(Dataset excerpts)
::::::

(** The other threads only read, or only write. *)
Definition others_read (x x' : pstate) : Prop := ps_bytes x' `suffix_of` ps_bytes x.
Definition others_write (x x' : pstate) : Prop := ps_bytes x `prefix_of` ps_bytes x'.
Definition others_any (x x' : pstate) : Prop := True.

#[export] Instance others_read_pre : PreOrder others_read.
Proof. split; [intros x; by unfold others_read|]. intros x y z H1 H2. unfold others_read in *. by etransitivity. Qed.
#[export] Instance others_write_pre : PreOrder others_write.
Proof. split; [intros x; by unfold others_write|]. intros x y z H1 H2. unfold others_write in *. by etransitivity. Qed.
#[export] Instance others_any_pre : PreOrder others_any.
Proof. by split. Qed.

Section PipeThreads.
Context {WF : WaitFuel}.
Implicit Types (s : kernel) (q : nat) (x : pstate) (pi : pipe).

Lemma pipe_is_inj pi x x' : pipe_is pi x -> pipe_is pi x' -> x = x'.
Proof.
  intros [H1 H2 H3] [H1' H2' H3']. destruct x, x'; cbn in *. subst. f_equal. by eapply pipe_rep_inj.
Qed.

Lemma pipe_has_inj a x x' s : pipe_has a x s -> pipe_has a x' s -> x = x'.
Proof. intros (pi & H1 & H2) (pi' & H1' & H2'). simplify_eq. by eapply pipe_is_inj. Qed.

Lemma pipe_has_rest a x s s' : rest s' = rest s -> pipe_has a x s -> pipe_has a x s'.
Proof. intros Hr. apply (f_equal k_pipes) in Hr. cbn in Hr. unfold pipe_has. by rewrite Hr. Qed.

Lemma no_sleeper_wake s ch ch' :
  no_sleeper s ch' \/ ch' = ch -> Forall (fun pr => ~ (p_state pr = SLEEPING /\ p_chan pr = Some ch')) (wake (Some ch) <$> k_proc s).
Proof.
  unfold no_sleeper. intros H. rewrite Forall_fmap, Forall_forall. intros pr Hpr [H1 H2]. cbn in *.
  unfold wake in *. case_bool_decide as Hd; cbn in *; [done|]. destruct H as [H| ->]; [|auto].
  rewrite Forall_forall in H. by apply (H pr).
Qed.
(* ===== verification/Init.v ===== *)
(** Start-up of memory and of the first process: [kinit1], [kvmalloc], [kinit2] and [userinit], composed from the
    allocator, the page tables, the process table and the inode cache. *)

From S2P Require Import Prelude Bytes KString Params State Spinlock Cprintf Kalloc Vm Aspace Uspace Ucopy Fs Inode Proc.
From stdpp Require Import base list gmap sets strings.
From Stdlib Require Import ZArith Lia.
Local Open Scope Z_scope.
Local Open Scope km_scope.

(** No spin-lock is held. *)
Definition unlocked (s : kernel) : Prop := forall x, lock_free (k_hw s) x.

(** * A slot of the process table *)

Definition at_proc (p : nat) (pr : proc) (s : kernel) : kernel := set_k_proc (<[p := pr]> (k_proc s)) s.

(** The memory after [allocproc] has laid out the kernel stack [ks]: what [forkret] and its return find there. *)
Definition stack_mem `{Linked} (ks : Z) (m : mem) : mem :=
  let sp := ks + KSTACKSIZE - TRAPFRAME_SIZE - 4 in
  st32 (memset (st32 m sp trapret_addr) (sp - CONTEXT_SIZE) 0 CONTEXT_SIZE) (sp - CONTEXT_SIZE + 16) forkret_addr.

Definition new_proc `{Linked} (ks pid : Z) (m : mem) (pr : proc) : proc :=
  set_p_context (set_cx_eip forkret_addr context0)
    (set_p_tf (tf_at m (ks + KSTACKSIZE - TRAPFRAME_SIZE)) (set_p_kstack ks (set_p_pid pid (set_p_state EMBRYO pr)))).

Section Slot.
Implicit Types (s : kernel) (p : nat) (pr : proc) (i : nat) (c : cpu).

Lemma updproc_at s p pr f : (p < length (k_proc s))%nat -> updproc p f (at_proc p pr s) = Ret tt (at_proc p (f pr) s).
Proof.
  intros Hp. erewrite updproc_eq by (cbn; by apply list_lookup_insert_eq). unfold at_proc. cbn [k_proc set_k_proc].
  rewrite list_insert_insert_eq. by destruct s.
Qed.

Lemma kmem_ok_same s s' l : k_mem s' = k_mem s -> k_freelist s' = k_freelist s -> k_end s' = k_end s -> kmem_ok s l -> kmem_ok s' l.
Proof. intros E1 E2 E3 Hk. eapply kmem_ok_frame; [done|done| |exact Hk]. intros. by rewrite E1. Qed.

Lemma first_unused s s' p pr : k_proc s' = k_proc s -> length (k_proc s) = Z.to_nat NPROC ->
  list_find (fun x => p_state x = UNUSED) (k_proc s) = Some (p, pr) ->
  for_find (range NPROC) (fun p => let! pr := getproc p in if bool_decide (p_state pr = UNUSED) then ret (Some p) else ret None) s' = Ret (Some p) s'.
Proof.
  intros E Hlen Hf. match goal with |- for_find _ ?b _ = _ => pose proof (for_find_table (fun x => p_state x = UNUSED) (k_proc s) b s') as Ht end.
  rewrite Hf in Ht. unfold range. rewrite <- Hlen. apply Ht.
  - intros j x Hx Hn. erewrite bind_run by (apply getproc_eq; by rewrite E). by rewrite bool_decide_eq_false_2.
  - apply list_find_Some in Hf as (Hp & Hs & _). erewrite bind_run by (apply getproc_eq; by rewrite E). by rewrite bool_decide_eq_true_2.
Qed.

Lemma allocproc_ok `{Linked} s i c p pr ks l :
  on_cpu (k_hw s) i c -> unlocked s -> kmem_lockable s i c -> kmem_ok s (ks :: l) ->
  length (k_proc s) = Z.to_nat NPROC -> list_find (fun x => p_state x = UNUSED) (k_proc s) = Some (p, pr) ->
  allocproc s = Ret (Some p) (at_proc p (new_proc ks (k_nextpid s) (k_mem s) pr)
    (set_k_mem (stack_mem ks (k_mem s)) (set_k_freelist (ld32 (k_mem s) ks) (set_k_nextpid (i32 (k_nextpid s + 1)) s)))).
Proof.
  intros Hc Hu Hlk Hk Hlen Hf. unfold allocproc. erewrite bind_run by by apply acquire_eq. set (s1 := set_k_hw _ s).
  assert (Hp : k_proc s1 !! p = Some pr) by (by apply list_find_Some in Hf as (? & _)).
  assert (Hlt : (p < length (k_proc s))%nat) by by eapply lookup_lt_Some.
  erewrite bind_run by (apply (first_unused s) with (pr := pr); done). cbv beta iota. set (q := at_proc p).
  erewrite bind_run by by apply updproc_eq. change (set_k_proc _ s1) with (q (set_p_state EMBRYO pr) s1).
  rewrite bind_gets, bind_modify. change (set_k_nextpid _ (q _ s1)) with (q (set_p_state EMBRYO pr) (set_k_nextpid (i32 (k_nextpid s + 1)) s1)).
  erewrite bind_run by by apply updproc_at.
  erewrite bind_run by (apply (release_eq _ (k_hw s) i c); done). cbv zeta.
  set (s2 := set_k_nextpid (i32 (k_nextpid s + 1)) s). set (pr1 := set_p_pid _ _).
  replace (set_k_hw (k_hw s) _) with (q pr1 s2) by (by destruct s).
  erewrite bind_run by (eapply kalloc_some; [|by eapply kmem_ok_same; [..|exact Hk]]; done).
  change (set_k_freelist _ (q pr1 s2)) with (q pr1 (set_k_freelist (ld32 (k_mem s) ks) s2)).
  erewrite bind_run by by apply updproc_at.
  pose proof (km_pages _ _ Hk) as Hpg. apply Forall_cons in Hpg as [(_ & _ & _ & Hks) _]. destruct (Z.eqb_spec ks 0); [lia|].
  rewrite bind_gets. erewrite bind_run by by apply updproc_at. unfold stmem, updmem. rewrite !bind_modify.
  match goal with |- bind (updproc p _) _ ?x = _ => set (s3 := x) end.
  change s3 with (q (set_p_tf (tf_at (k_mem s) (ks + KSTACKSIZE - TRAPFRAME_SIZE)) (set_p_kstack ks pr1))
    (set_k_mem (stack_mem ks (k_mem s)) (set_k_freelist (ld32 (k_mem s) ks) s2))).
  by erewrite bind_run by by apply updproc_at.
Qed.
End Slot.
(** * The circular buffer *)

Record input_ok (co : console) (com ed : list Z) : Prop := {
  in_len : length (co_buf co) = 128%nat;
  in_r : 0 <= co_r co < 2 ^ 32;
  in_w : co_w co = u32 (co_r co + Z.of_nat (length com));
  in_e : co_e co = u32 (co_r co + Z.of_nat (length com) + Z.of_nat (length ed));
  in_cap : (length com + length ed <= 128)%nat;
  in_buf : forall k x, (com ++ ed) !! k = Some x -> co_buf co !! Z.to_nat ((co_r co + Z.of_nat k) mod 128) = Some x
}.

Section Buffer.
Implicit Types (co : console) (com ed : list Z).

Lemma u32_mod128 x : u32 x mod 128 = x mod 128.
Proof. unfold u32. apply Z.mod_mod_divide. by exists 33554432. Qed.

Lemma u32_inj a b : 0 <= b - a < 2 ^ 32 -> u32 a = u32 b -> a = b.
Proof.
  intros H E. unfold u32 in E. assert (Hz : (b - a) mod 2 ^ 32 = 0) by (rewrite Zminus_mod, E, Z.sub_diag; done). rewrite Z.mod_small in Hz by done. lia.
Qed.

Lemma u32_step x y : u32 (u32 x + y) = u32 (x + y).
Proof. unfold u32. by rewrite Zplus_mod_idemp_l. Qed.

Lemma u32_back x y : u32 (u32 x - y) = u32 (x - y).
Proof. unfold u32. by rewrite Zminus_mod_idemp_l. Qed.

Lemma slot_lt x : (Z.to_nat (x mod 128) < 128)%nat.
Proof. pose proof (Z.mod_pos_bound x 128 ltac:(done)). lia. Qed.

Lemma slot_ne r j k : 0 <= k -> k < j < k + 128 -> Z.to_nat ((r + j) mod 128) <> Z.to_nat ((r + k) mod 128).
Proof.
  intros Hk Hj E. pose proof (Z.mod_pos_bound (r + j) 128 ltac:(done)). pose proof (Z.mod_pos_bound (r + k) 128 ltac:(done)).
  assert (E' : (r + j) mod 128 = (r + k) mod 128) by lia.
  assert (Hz : ((r + j) - (r + k)) mod 128 = 0) by (rewrite Zminus_mod, E', Z.sub_diag; done).
  replace (r + j - (r + k)) with (j - k) in Hz by lia. rewrite Z.mod_small in Hz by lia. lia.
Qed.

Lemma input_edit co com ed : input_ok co com ed -> (co_e co =? co_w co) = bool_decide (ed = []).
Proof.
  intros [H1 H2 H3 H4 H5 _]. rewrite H3, H4. destruct ed as [|x ed].
  - cbn [length]. rewrite Z.add_0_r, Z.eqb_refl. done.
  - rewrite bool_decide_eq_false_2 by done. apply Z.eqb_neq. intros E. symmetry in E. apply u32_inj in E; cbn [length] in *; lia.
Qed.

Lemma input_committed co com ed : input_ok co com ed -> (co_r co =? co_w co) = bool_decide (com = []).
Proof.
  intros [H1 H2 H3 H4 H5 _]. rewrite H3. destruct com as [|x com].
  - cbn [length]. rewrite Z.add_0_r, u32_small, Z.eqb_refl by done. done.
  - rewrite bool_decide_eq_false_2 by done. apply Z.eqb_neq. intros E. rewrite <- (u32_small (co_r co)) in E at 1 by done.
    apply u32_inj in E; cbn [length] in *; lia.
Qed.

Lemma input_room co com ed : input_ok co com ed -> (u32 (co_e co - co_r co) <? INPUT_BUF) = (length com + length ed <? 128)%nat.
Proof.
  intros [H1 H2 H3 H4 H5 _]. rewrite H4, u32_back. replace (co_r co + _ + _ - co_r co) with (Z.of_nat (length com + length ed)) by lia.
  rewrite u32_small by lia. unfold INPUT_BUF. destruct (Z.ltb_spec (Z.of_nat (length com + length ed)) 128), (Nat.ltb_spec (length com + length ed) 128); lia || done.
Qed.

(** The last character of the edited line. *)
Lemma input_last co com ed x : input_ok co com (ed ++ [x]) -> input_at co (co_e co - 1) = x.
Proof.
  intros [H1 H2 H3 H4 H5 H6]. unfold input_at, char_at, INPUT_BUF. rewrite u32_mod128.
  assert (Ek : (co_e co - 1) mod 128 = (co_r co + Z.of_nat (length com + length ed)) mod 128).
  { rewrite H4, length_app. cbn [length]. rewrite <- u32_mod128, u32_back, u32_mod128. f_equal. lia. }
  rewrite Ek, (H6 (length com + length ed)%nat x); [done|]. rewrite app_assoc, lookup_app_r by (rewrite length_app; lia).
  rewrite length_app, Nat.sub_diag. done.
Qed.

Lemma input_erase co com ed x : input_ok co com (ed ++ [x]) -> input_ok (set_co_e (u32 (co_e co - 1)) co) com ed.
Proof.
  intros [H1 H2 H3 H4 H5 H6]. rewrite length_app in *. cbn [length] in *. constructor; cbn; auto.
  - rewrite H4, u32_back. f_equal. lia.
  - lia.
  - intros k y Hk. apply H6. rewrite app_assoc. by apply lookup_app_l_Some.
Qed.

Lemma input_append co com ed c : input_ok co com ed -> (length com + length ed < 128)%nat ->
  input_ok (set_co_e (u32 (co_e co + 1)) (set_co_buf (<[Z.to_nat (co_e co mod INPUT_BUF) := c]> (co_buf co)) co)) com (ed ++ [c]).
Proof.
  intros [H1 H2 H3 H4 H5 H6] Hr. constructor; cbn; auto.
  - by rewrite length_insert.
  - rewrite H4, u32_step, length_app. cbn [length]. f_equal. lia.
  - rewrite length_app. cbn [length]. lia.
  - intros k x Hk. unfold INPUT_BUF. rewrite H4, u32_mod128.
    replace (co_r co + Z.of_nat (length com) + Z.of_nat (length ed)) with (co_r co + Z.of_nat (length com + length ed)) by lia.
    rewrite app_assoc in Hk. apply lookup_app_Some in Hk as [Hk|[Hk1 Hk2]].
    + pose proof (lookup_lt_Some _ _ _ Hk) as Hlt. rewrite length_app in Hlt. rewrite list_lookup_insert_ne by (apply slot_ne; lia). by apply H6.
    + rewrite length_app in *. destruct (k - (length com + length ed))%nat as [|j] eqn:Ej; [|by rewrite lookup_cons in Hk2].
      cbn in Hk2. injection Hk2 as <-. replace k with (length com + length ed)%nat by lia. apply list_lookup_insert_eq. rewrite H1. apply slot_lt.
Qed.
End Buffer.

(** * One character *)

(** The console apart from its input buffer is that of [co], after printing [out]. *)
Definition printed (out : list Z) (co co' : console) : Prop :=
  exists b w e, co' = set_co_e e (set_co_w w (set_co_buf b (fold_left cons_put out co))).

Section Step.
Implicit Types (s : kernel) (co : console) (com ed : list Z).

Lemma cons_put_input co c b w e r :
  cons_put (set_co_r r (set_co_e e (set_co_w w (set_co_buf b co)))) c = set_co_r r (set_co_e e (set_co_w w (set_co_buf b (cons_put co c)))).
Proof. unfold cons_put. cbn. destruct (24 <=? _); [destruct (cga_scroll _ _)|]; done. Qed.

Lemma cons_puts_input l : forall co b w e r,
  fold_left cons_put l (set_co_r r (set_co_e e (set_co_w w (set_co_buf b co)))) = set_co_r r (set_co_e e (set_co_w w (set_co_buf b (fold_left cons_put l co)))).
Proof. induction l as [|c l IH]; intros co b w e r; [done|]. cbn [fold_left]. by rewrite cons_put_input, IH. Qed.

Lemma cons_put_fields co c : co_buf (cons_put co c) = co_buf co /\ co_r (cons_put co c) = co_r co /\ co_w (cons_put co c) = co_w co /\ co_e (cons_put co c) = co_e co.
Proof. unfold cons_put. destruct (24 <=? _); [destruct (cga_scroll _ _)|]; done. Qed.

Lemma cons_puts_fields l : forall co, let co' := fold_left cons_put l co in
  co_buf co' = co_buf co /\ co_r co' = co_r co /\ co_w co' = co_w co /\ co_e co' = co_e co.
Proof.
  induction l as [|c l IH]; intros co; [done|]. cbn [fold_left]. destruct (IH (cons_put co c)) as (A1 & A2 & A3 & A4).
  destruct (cons_put_fields co c) as (B1 & B2 & B3 & B4). cbv zeta in *. split_and!; congruence.
Qed.

Lemma input_ok_printed co com ed l : input_ok co com ed -> input_ok (fold_left cons_put l co) com ed.
Proof. intros [H1 H2 H3 H4 H5 H6]. destruct (cons_puts_fields l co) as (A1 & A2 & A3 & A4). constructor; rewrite ?A1, ?A2, ?A3, ?A4; auto. Qed.

Lemma erase_eq s : cons_ok (k_cons s) ->
  erase s = Ret tt (set_k_cons (cons_put (set_co_e (u32 (co_e (k_cons s) - 1)) (k_cons s)) BACKSPACE) s).
Proof.
  intros H. unfold erase, updcons. rewrite bind_modify. rewrite consputc_eq by done. unfold put_out. cbn [fold_left k_cons set_k_cons]. by destruct s.
Qed.

Lemma printed_erase co : printed [BACKSPACE] co (cons_put (set_co_e (u32 (co_e co - 1)) co) BACKSPACE).
Proof.
  exists (co_buf co), (co_w co), (u32 (co_e co - 1)). cbn [fold_left]. unfold cons_put. cbn. destruct (24 <=? _); [destruct (cga_scroll _ _)|]; by destruct co.
Qed.

Lemma printed_trans o1 o2 co1 co2 co3 : printed o1 co1 co2 -> printed o2 co2 co3 -> printed (o1 ++ o2) co1 co3.
Proof.
  intros (b1 & w1 & e1 & ->) (b2 & w2 & e2 & ->). exists b2, w2, e2. rewrite fold_left_app. generalize (fold_left cons_put o1 co1). intros co.
  pose proof (cons_puts_input o2 co b1 w1 e1 (co_r co)) as E. replace (set_co_r (co_r co) _) with (set_co_e e1 (set_co_w w1 (set_co_buf b1 co))) in E by (by destruct co).
  destruct (cons_puts_fields o2 co) as (_ & Hr & _). rewrite E, <- Hr. by destruct (fold_left cons_put o2 co).
Qed.

Lemma printed_ok out co co' : printed out co co' -> cons_ok co -> cons_ok co'.
Proof.
  intros (b & w & e & ->) H. assert (H' : cons_ok (fold_left cons_put out co)).
  { clear b w e. revert co H. induction out as [|c out IH]; intros co H; [done|]. cbn [fold_left]. by apply IH, cons_put_ok. }
  exact H'.
Qed.

(** [^U] erases the edited line. *)
Lemma kill_line_ok com ed : forall s fuel, cons_ok (k_cons s) -> input_ok (k_cons s) com ed -> NL ∉ ed -> (length ed <= fuel)%nat ->
  exists co', kill_line fuel s = Ret tt (set_k_cons co' s) /\ input_ok co' com [] /\ printed (replicate (length ed) BACKSPACE) (k_cons s) co'.
Proof.
  induction ed as [|x ed IH] using rev_ind; intros s fuel Hc Hi Hnl Hf.
  - exists (k_cons s). split; [|split; [done|]].
    + destruct fuel; cbn [kill_line]; rewrite bind_gets, (input_edit _ _ _ Hi); cbn; by destruct s.
    + exists (co_buf (k_cons s)), (co_w (k_cons s)), (co_e (k_cons s)). cbn. by destruct (k_cons s).
  - rewrite length_app in Hf. cbn [length] in Hf. destruct fuel as [|fuel]; [lia|]. cbn [kill_line]. rewrite bind_gets, (input_edit _ _ _ Hi), (input_last _ _ _ _ Hi).
    rewrite bool_decide_eq_false_2 by (by destruct ed). rewrite (proj2 (Z.eqb_neq x NL)) by set_solver. cbn [negb andb].
    erewrite bind_run by by apply erase_eq. set (co1 := cons_put _ BACKSPACE).
    pose proof (printed_erase (k_cons s)) as P1. fold co1 in P1.
    destruct (IH (set_k_cons co1 s) fuel) as (co' & E & I & P); [by eapply printed_ok| |set_solver|lia|].
    { apply (input_ok_printed _ _ _ [BACKSPACE]). by apply input_erase in Hi. }
    exists co'. split; [rewrite E; by destruct s|]. split; [done|]. rewrite length_app. cbn [length]. rewrite Nat.add_1_r. cbn [replicate].
    exact (printed_trans [BACKSPACE] _ _ _ _ P1 P).
Qed.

::::::

Take the entries above and copy them exactly from the first line through the line with "Definition others_write (x"; leave out every line after it.

(** The other threads only read, or only write. *)
Definition others_read (x x' : pstate) : Prop := ps_bytes x' `suffix_of` ps_bytes x.
Definition others_write (x x' : pstate) : Prop := ps_bytes x `prefix_of` ps_bytes x'.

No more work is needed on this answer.